Last April, he met representatives of Barratt Homes to discuss concerns raised by residents of the Hay-a-Park Barratt development in Knaresborough – the building of which finished many years ago. 

In the debate, Mr Jones spoke of the the need for housebuilders to be more proactive in their communication and keep householders informed. He said: 

“I have raised this point with housebuilders and, in all cases, they have recognised that there have been communication problems—no one has attempted to deny it—and, indeed, they have sought to correct them.” 

Mr Jones rounded off his speech by asking for an update on the government’s work on future homes and building standards. 

In response, Jacob Young, Conservative MP for Redcar and Parliamentary Under Secretary of State for the Department for Levelling Up, Housing and Communities, said that more needed to be done to address homebuyers’ concerns where standards had fallen short. He said: 

“We have been taking action to ensure that happens: reforming building control as part of the biggest changes to the construction sector in a generation; and strengthening warranties to give homebuyers greater protection.” 

He also spoke about the government’s work on construction skills, energy efficiency and the new homes ombudsman. He added: 

“Ultimately, it is private developers, not the state, that hold the key to raising standards. Only by local and central Government working together with developers can we ensure that new homes being built in Yorkshire and across the country are safe, decent, warm and finished to a high standard, and that buyers in my hon. Friend’s constituency and elsewhere are treated fairly.”

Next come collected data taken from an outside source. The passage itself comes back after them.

(** The exchange, once the request can be put together: one call of
    [fetch], then the tokens are stored unless the call is rejected, the body
    is not JSON, or the body has a truthy [error]. *)
Lemma requestAuthorizationToken_fetch token g st tok url auth :
  to_string token = Ok tok ->
  getTokenUrl st = (Ok url, st) ->
  getClientAuth pf st = (Ok auth, st) ->
  let req := token_request url auth g tok in
  requestAuthorizationToken pf token g st
  = match server pf (fetched (out st)) req with
    | Rejects _ => (Err (AuthExchangeError (tokenKey g)), logged req st)
    | Responds r =>
        match body_json r with
        | Err _ => (Err (AuthExchangeError (tokenKey g)), logged req st)
        | Ok authorization =>
            match get authorization "error" with
            | Err _ => (Err (AuthExchangeError (tokenKey g)), logged req st)
            | Ok err =>
                if truthy err
                then (Err (AuthExchangeError (tokenKey g)), logged req st)
                else (Ok authorization,
                      snd (setAuthorizationTokens authorization (logged req st)))
            end
        end
    end.
Proof.
  intros Htok Hurl Hauth req.
  unfold requestAuthorizationToken, try_catch, requestAuthorizationToken_try.
  unfold bind at 1. unfold lift at 1. rewrite Htok.
  unfold bind at 1. rewrite Hurl.
  unfold bind at 1. rewrite Hauth.
  unfold bind at 1. rewrite fetch_eq. fold req.
  destruct (server pf (fetched (out st)) req) as [reason|r]; [reflexivity|].
  unfold bind at 1. unfold lift at 1.
  destruct (body_json r) as [authorization|e]; [|reflexivity].
  unfold bind at 1. unfold lift at 1.
  destruct (get authorization "error") as [err|e] eqn:Herr; [|reflexivity].
  destruct (truthy err).
  - unfold bind at 1. unfold lift at 1.
    destruct (get err "message"); reflexivity.
  - unfold bind at 1.
    assert (exists u, setAuthorizationTokens authorization (logged req st) = (Ok tt, u)) as [u Hu].
    { unfold setAuthorizationTokens, bind, lift, update.
      destruct authorization; try discriminate; simpl; eauto. }
    rewrite Hu. reflexivity.
Qed.
(** ** base64: decoding undoes encoding *)

Lemma sextet_facts_all : forallb sextet_facts (seqZ 0 64) = true.
Proof. vm_compute. reflexivity. Qed.

Lemma sextet_facts_inv (v : Z) :
  0 <= v < 64 ->
  b64val (b64char v) = Some v /\ is_newline (b64char v) = false
  /\ Ascii.eqb (b64char v) "|" = false /\ Ascii.eqb (b64char v) "=" = false.
Proof.
  intros Hv. assert (sextet_facts v = true) as H.
  { pose proof sextet_facts_all as A. rewrite forallb_forall in A.
    apply A. apply list_elem_of_In, elem_of_seqZ. lia. }
  unfold sextet_facts in H.
  repeat (apply andb_true_iff in H as [H ?]).
  destruct (b64val (b64char v)) as [u|]; [|done].
  apply Z.eqb_eq in H as ->.
  repeat split; by apply negb_true_iff.
Qed.

Lemma byte_val_range (a : ascii) : 0 <= byte_val a < 256.
Proof.
  unfold byte_val. pose proof (N_ascii_bounded a). lia.
Qed.

Lemma byte_of_int_val (a : ascii) : byte_of_int (byte_val a) = a.
Proof.
  unfold byte_of_int. pose proof (byte_val_range a).
  rewrite Z.mod_small by done. unfold byte_val. rewrite N2Z.id.
  apply ascii_N_embedding.
Qed.

Lemma byte_of_int_eq (n : Z) (a : ascii) :
  n = byte_val a -> byte_of_int n = a.
Proof. intros ->. apply byte_of_int_val. Qed.

Lemma b64val_pad : b64val "=" = None.
Proof. reflexivity. Qed.

Ltac sextets :=
  repeat match goal with
  | |- context[b64val (b64char ?v)] =>
      let H := fresh "S" in
      destruct (sextet_facts_inv v) as (H & _);
        [Z.div_mod_to_equations; lia|rewrite H; clear H]
  end.

(** Decoding undoes encoding, quantum by quantum. *)
Lemma b64quanta_encode (n : nat) :
  forall s, (String.length s <= n)%nat ->
    b64quanta (list_of_string (base64_EncodeToString s)) = Some s.
Proof.
  induction n as [|n IH]; intros s Hn.
  { destruct s; [done|cbn in Hn; lia]. }
  destruct s as [|a [|b [|c s]]]; [done|..].
  - pose proof (byte_val_range a).
    cbn [base64_EncodeToString list_of_string b64quanta].
    sextets. rewrite b64val_pad.
    change (Ascii.eqb "=" "=") with true. cbn [andb].
    f_equal. f_equal. apply byte_of_int_eq. Z.div_mod_to_equations; lia.
  - pose proof (byte_val_range a). pose proof (byte_val_range b).
    cbn [base64_EncodeToString list_of_string b64quanta].
    sextets. rewrite b64val_pad.
    change (Ascii.eqb "=" "=") with true.
    f_equal. f_equal; [|f_equal]; apply byte_of_int_eq;
      Z.div_mod_to_equations; lia.
  - pose proof (byte_val_range a). pose proof (byte_val_range b).
    pose proof (byte_val_range c).
    cbn [base64_EncodeToString list_of_string b64quanta].
    sextets. rewrite IH by (cbn in Hn; lia).
    f_equal. f_equal; [|f_equal; [|f_equal]]; apply byte_of_int_eq;
      Z.div_mod_to_equations; lia.
Qed.

Lemma b64char_ne (c : ascii) (v : Z) :
  b64val c = None -> 0 <= v < 64 -> Ascii.eqb (b64char v) c = false.
Proof.
  intros Hc Hv. apply Ascii.eqb_neq. intros <-.
  destruct (sextet_facts_inv v Hv) as (H & _). congruence.
Qed.

(** A byte outside the alphabet that is not the padding does not occur in
    an encoding. *)
Lemma base64_no_byte (c : ascii) (n : nat) :
  b64val c = None -> c <> "="%char ->
  forall s, (String.length s <= n)%nat ->
    has_byte c (base64_EncodeToString s) = false.
Proof.
  intros Hc Hp. assert (Ascii.eqb "=" c = false) as Ep
    by (apply Ascii.eqb_neq; congruence).
  induction n as [|n IH]; intros s Hn.
  { destruct s; [done|cbn in Hn; lia]. }
  destruct s as [|a [|b [|x s]]]; [done|..].
  all: pose proof (byte_val_range a).
  all: try pose proof (byte_val_range b).
  all: try pose proof (byte_val_range x).
  all: cbn [base64_EncodeToString has_byte].
  all: rewrite ?Ep, ?IH by (cbn in Hn; lia).
  all: rewrite !b64char_ne by (done || (Z.div_mod_to_equations; lia)).
  all: done.
Qed.
(** * Properties *)

(** ** The comparisons *)

Lemma Qgtb_true_iff (a b : Q) : Qgtb a b = true <-> b < a.
Proof.
  unfold Qgtb. rewrite negb_true_iff. split.
  - intros H. apply Qnot_le_lt. intros Hle.
    apply Qle_bool_iff in Hle. congruence.
  - intros H. destruct (Qle_bool a b) eqn:E; [|reflexivity].
    apply Qle_bool_iff in E. exfalso. exact (Qlt_not_le _ _ H E).
Qed.

Lemma Qgtb_false_iff (a b : Q) : Qgtb a b = false <-> a <= b.
Proof.
  unfold Qgtb. rewrite negb_false_iff. apply Qle_bool_iff.
Qed.

Lemma Qltb_true_iff (a b : Q) : Qltb a b = true <-> a < b.
Proof. unfold Qltb. apply Qgtb_true_iff. Qed.

Lemma truthy_true_iff (v : Q) : truthy v = true <-> ~ v == 0.
Proof.
  unfold truthy. rewrite negb_true_iff. split.
  - intros H. apply Qeq_bool_neq. exact H.
  - intros H. destruct (Qeq_bool v 0) eqn:E; [|reflexivity].
    apply Qeq_bool_iff in E. contradiction.
Qed.

Lemma truthy_false_iff (v : Q) : truthy v = false <-> v == 0.
Proof.
  unfold truthy. rewrite negb_false_iff. apply Qeq_bool_iff.
Qed.

(** ** Control *)

Lemma control_inv_init (k : Z) : control_inv (Control.init k).
Proof. intros _. simpl. reflexivity. Qed.

Lemma control_inv_activate (c : Control.t) (v : Q) :
  control_inv (Control.activate c v).
Proof. intros H. simpl in H. discriminate. Qed.

Lemma control_inv_deactivate (c : Control.t) :
  control_inv (Control.deactivate c).
Proof. intros _. simpl. reflexivity. Qed.

Lemma control_inv_update_key_number (c : Control.t) (k : Z) :
  control_inv c -> control_inv (Control.update_key_number c k).
Proof. intros H. exact H. Qed.

Lemma controller_inv_deactivate_all (c : Controller.t) :
  controller_inv (Controller.deactivate_all_controls c).
Proof.
  repeat split; apply control_inv_deactivate.
Qed.

(** ** Mover *)

(** C4. [move_character] moves the character to the point whose [x] is
    [start_x + right.value + speed] when [right] is activated, whatever
    [left] is, [start_x - abs(left.value) - speed] when only [left] is
    activated, and [start_x] when neither is; whose [y] is
    [start_y - abs(up.value) - speed] when [up] is activated, whatever
    [down] is, [start_y + down.value + speed] when only [down] is, and
    [start_y] when neither is.  [speed] is the local constant of
    [move_character]. *)
Theorem move_character_priority (m : Mover.t) (ch : Character.t) :
  let c := Mover._controller m in
  let start_x := Point.x (Character.location ch) in
  let start_y := Point.y (Character.location ch) in
  let new_x := Point.x (Character.location (Mover.move_character m ch)) in
  let new_y := Point.y (Character.location (Mover.move_character m ch)) in
  (Control.activated (Controller.move_right c) = true ->
     new_x = start_x + Control.value (Controller.move_right c) + Mover.speed) /\
  (Control.activated (Controller.move_right c) = false ->
   Control.activated (Controller.move_left c) = true ->
     new_x = start_x - Qabs (Control.value (Controller.move_left c)) - Mover.speed) /\
  (Control.activated (Controller.move_right c) = false ->
   Control.activated (Controller.move_left c) = false ->
     new_x = start_x) /\
  (Control.activated (Controller.move_up c) = true ->
     new_y = start_y - Qabs (Control.value (Controller.move_up c)) - Mover.speed) /\
  (Control.activated (Controller.move_up c) = false ->
   Control.activated (Controller.move_down c) = true ->
     new_y = start_y + Control.value (Controller.move_down c) + Mover.speed) /\
  (Control.activated (Controller.move_up c) = false ->
   Control.activated (Controller.move_down c) = false ->
     new_y = start_y).
Proof.
  cbv zeta. unfold Mover.move_character, Mover._get_new_x, Mover._get_new_y.
  cbn [Character.move_to Character.location Point.x Point.y].
  repeat split.
  - intros ->. reflexivity.
  - intros -> ->. reflexivity.
  - intros -> ->. reflexivity.
  - intros ->. reflexivity.
  - intros -> ->. reflexivity.
  - intros -> ->. reflexivity.
Qed.

(** C5. When none of the four controls is activated, the character's
    location after [move_character] is its location before.  The function
    is total: there is no control state on which it has no result. *)
Theorem move_character_noop (m : Mover.t) (ch : Character.t) :
  all_deactivated (Mover._controller m) ->
  Character.location (Mover.move_character m ch) = Character.location ch.
Proof.
  intros (Hu & Hr & Hd & Hl).
  unfold Mover.move_character, Mover._get_new_x, Mover._get_new_y.
  rewrite Hu, Hr, Hd, Hl. cbn.
  destruct ch as [[x y]]. reflexivity.
Qed.

(** ** Running the surveys *)

#[local] Arguments Qgtb : simpl never.
#[local] Arguments Qltb : simpl never.
#[local] Arguments truthy : simpl never.
#[local] Arguments Qabs : simpl never.

Ltac unfold_survey :=
  unfold PygameKeyboardController.conduct_survey_of_controls,
         PygameGamepadController.conduct_survey_of_controls,
         PygameKeyboardController.deactivate_all_controls,
         PygameGamepadController.deactivate_all_controls,
         Controller.deactivate_all_controls,
         exec, outcome, bind, call, gets, modify, when, ret,
         PygameKeyboardController.inherited,
         PygameGamepadController.inherited,
         Controller.on_move_right, Controller.on_move_left,
         Controller.on_move_up, Controller.on_move_down,
         Controller.set_move_right, Controller.set_move_left,
         Controller.set_move_up, Controller.set_move_down in *;
  cbn in *.

Ltac split_tests :=
  repeat match goal with
         | |- context [if ?b then _ else _] => destruct b eqn:?; cbn
         end.

(** The keyboard survey on a table that can be read: it ends normally,
    and each control is activated with 1 when its key is pressed and is the
    control it was otherwise. *)
Lemma keyboard_survey_run (host : Keyboard) (keys : Z -> bool)
      (s : PygameKeyboardController.t) :
  get_pressed host = Ok keys ->
  let b := PygameKeyboardController.base s in
  PygameKeyboardController.conduct_survey_of_controls host s =
  (Ok tt,
   {| PygameKeyboardController._settings := PygameKeyboardController._settings s;
      PygameKeyboardController.base :=
        {| Controller.move_up :=
             if keys (Control.key_number (Controller.move_up b))
             then Control.activate (Controller.move_up b) 1
             else Controller.move_up b;
           Controller.move_right :=
             if keys (Control.key_number (Controller.move_right b))
             then Control.activate (Controller.move_right b) 1
             else Controller.move_right b;
           Controller.move_down :=
             if keys (Control.key_number (Controller.move_down b))
             then Control.activate (Controller.move_down b) 1
             else Controller.move_down b;
           Controller.move_left :=
             if keys (Control.key_number (Controller.move_left b))
             then Control.activate (Controller.move_left b) 1
             else Controller.move_left b |} |}).
Proof.
  intros Hk. destruct s as [st [u r d l]]. unfold_survey. rewrite Hk. cbn.
  destruct (keys (Control.key_number r)); cbn;
  destruct (keys (Control.key_number l)); cbn;
  destruct (keys (Control.key_number u)); cbn;
  destruct (keys (Control.key_number d)); reflexivity.
Qed.

(** When reading the table raises, the survey raises the same exception
    and has touched nothing. *)
Lemma keyboard_survey_raise (host : Keyboard) (e : exception)
      (s : PygameKeyboardController.t) :
  get_pressed host = Raise e ->
  PygameKeyboardController.conduct_survey_of_controls host s = (Raise e, s).
Proof.
  intros Hk. unfold_survey. rewrite Hk. reflexivity.
Qed.

(** The gamepad survey on a joystick both of whose axes can be read: it
    ends normally; on each axis the control on the side of the reading is
    activated with the reading itself when the reading is not zero and
    beyond the dead zone, and every other control is the control it was. *)
Lemma gamepad_survey_run (pad : Joystick) (vx vy : Q)
      (s : PygameGamepadController.t) :
  get_axis pad (GamePadAxe.value GamePadAxe.LEFT_STICK_X) = Ok vx ->
  get_axis pad (GamePadAxe.value GamePadAxe.LEFT_STICK_Y) = Ok vy ->
  let b := PygameGamepadController.base s in
  let d := PygameGamepadController._dead_zone s in
  PygameGamepadController.conduct_survey_of_controls pad s =
  (Ok tt,
   {| PygameGamepadController._game_pad := PygameGamepadController._game_pad s;
      PygameGamepadController._dead_zone := d;
      PygameGamepadController.base :=
        {| Controller.move_up :=
             if truthy vy && Qgtb (Qabs vy) d && Qltb vy 0
             then Control.activate (Controller.move_up b) vy
             else Controller.move_up b;
           Controller.move_right :=
             if truthy vx && Qgtb (Qabs vx) d && Qgtb vx 0
             then Control.activate (Controller.move_right b) vx
             else Controller.move_right b;
           Controller.move_down :=
             if truthy vy && Qgtb (Qabs vy) d && negb (Qltb vy 0)
             then Control.activate (Controller.move_down b) vy
             else Controller.move_down b;
           Controller.move_left :=
             if truthy vx && Qgtb (Qabs vx) d && negb (Qgtb vx 0)
             then Control.activate (Controller.move_left b) vx
             else Controller.move_left b |} |}).
Proof.
  intros Hx Hy. destruct s as [g dz [u r d l]].
  unfold_survey. rewrite Hx. cbn.
  destruct (truthy vx); cbn;
    [destruct (Qgtb (Qabs vx) dz); cbn; [destruct (Qgtb vx 0); cbn|]|];
    rewrite Hy; cbn;
    (destruct (truthy vy); cbn;
     [destruct (Qgtb (Qabs vy) dz); cbn; [destruct (Qltb vy 0); cbn|]|]);
    reflexivity.
Qed.

(** When reading the horizontal axis raises, the survey raises the same
    exception and has touched nothing. *)
Lemma gamepad_survey_raise_x (pad : Joystick) (e : exception)
      (s : PygameGamepadController.t) :
  get_axis pad (GamePadAxe.value GamePadAxe.LEFT_STICK_X) = Raise e ->
  PygameGamepadController.conduct_survey_of_controls pad s = (Raise e, s).
Proof.
  intros Hx. unfold_survey. rewrite Hx. reflexivity.
Qed.

(** When the horizontal axis is read and reading the vertical one raises,
    the survey raises the same exception after the horizontal axis has had
    its effect; [up] and [down] are untouched. *)
Lemma gamepad_survey_raise_y (pad : Joystick) (vx : Q) (e : exception)
      (s : PygameGamepadController.t) :
  get_axis pad (GamePadAxe.value GamePadAxe.LEFT_STICK_X) = Ok vx ->
  get_axis pad (GamePadAxe.value GamePadAxe.LEFT_STICK_Y) = Raise e ->
  let b := PygameGamepadController.base s in
  let d := PygameGamepadController._dead_zone s in
  PygameGamepadController.conduct_survey_of_controls pad s =
  (Raise e,
   {| PygameGamepadController._game_pad := PygameGamepadController._game_pad s;
      PygameGamepadController._dead_zone := d;
      PygameGamepadController.base :=
        {| Controller.move_up := Controller.move_up b;
           Controller.move_right :=
             if truthy vx && Qgtb (Qabs vx) d && Qgtb vx 0
             then Control.activate (Controller.move_right b) vx
             else Controller.move_right b;
           Controller.move_down := Controller.move_down b;
           Controller.move_left :=
             if truthy vx && Qgtb (Qabs vx) d && negb (Qgtb vx 0)
             then Control.activate (Controller.move_left b) vx
             else Controller.move_left b |} |}).
Proof.
  intros Hx Hy. destruct s as [g dz [u r d l]].
  unfold_survey. rewrite Hx. cbn.
  destruct (truthy vx); cbn;
    [destruct (Qgtb (Qabs vx) dz); cbn; [destruct (Qgtb vx 0); cbn|]|];
    rewrite Hy; reflexivity.
Qed.

(** The axes of [joystick_with]. *)
Lemma joystick_with_x (x y : Q) :
  get_axis (joystick_with x y) (GamePadAxe.value GamePadAxe.LEFT_STICK_X) = Ok x.
Proof. reflexivity. Qed.

Lemma joystick_with_y (x y : Q) :
  get_axis (joystick_with x y) (GamePadAxe.value GamePadAxe.LEFT_STICK_Y) = Ok y.
Proof. reflexivity. Qed.

(** The tests of the gamepad survey, by the sign of the reading. *)
Lemma tests_positive (v d : Q) :
  d < Qabs v -> 0 < v ->
  truthy v && Qgtb (Qabs v) d = true /\ Qgtb v 0 = true /\ Qltb v 0 = false.
Proof.
  intros Hd Hv. repeat split.
  - apply andb_true_iff. split.
    + apply truthy_true_iff. intros E. rewrite E in Hv.
      exact (Qlt_irrefl _ Hv).
    + apply Qgtb_true_iff. exact Hd.
  - apply Qgtb_true_iff. exact Hv.
  - apply Qgtb_false_iff. apply Qlt_le_weak. exact Hv.
Qed.

Lemma tests_negative (v d : Q) :
  d < Qabs v -> v < 0 ->
  truthy v && Qgtb (Qabs v) d = true /\ Qgtb v 0 = false /\ Qltb v 0 = true.
Proof.
  intros Hd Hv. repeat split.
  - apply andb_true_iff. split.
    + apply truthy_true_iff. intros E. rewrite E in Hv.
      exact (Qlt_irrefl _ Hv).
    + apply Qgtb_true_iff. exact Hd.
  - apply Qgtb_false_iff. apply Qlt_le_weak. exact Hv.
  - apply Qltb_true_iff. exact Hv.
Qed.

Lemma tests_zero (v d : Q) :
  v == 0 -> truthy v && Qgtb (Qabs v) d = false.
Proof.
  intros Hv. apply andb_false_iff. left. apply truthy_false_iff. exact Hv.
Qed.

Lemma tests_within (v d : Q) :
  Qabs v <= d -> truthy v && Qgtb (Qabs v) d = false.
Proof.
  intros Hd. apply andb_false_iff. right. apply Qgtb_false_iff. exact Hd.
Qed.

But the Liberal Democrats’ parliamentary candidate, Tom Gordon, laid into that the government’s record on regulating developers. He told the Stray Ferret:

“After 14 years in Government it is clear that the Conservatives have failed to stop dodgy developers and the pain they inflict on new homeowners.
“The Conservative-run council have consistently dropped the ball on planning matters, including failing to produce a local plan in a timely fashion, which led to a free-for-all for developers.
“This isn’t a new issue. The Conservatives have let developers get away with this time and time again, if they haven’t fixed this in 14 years then how can residents trust their words now?
“Liberal Democrat MPs have led debates on this Parliament and tabled amendments to the Leasehold and Freehold Reform Bill that would strengthen the law to protect people against dodgy developers. If the Conservatives and Government were serious about this they would take the chance to strengthen the law now.”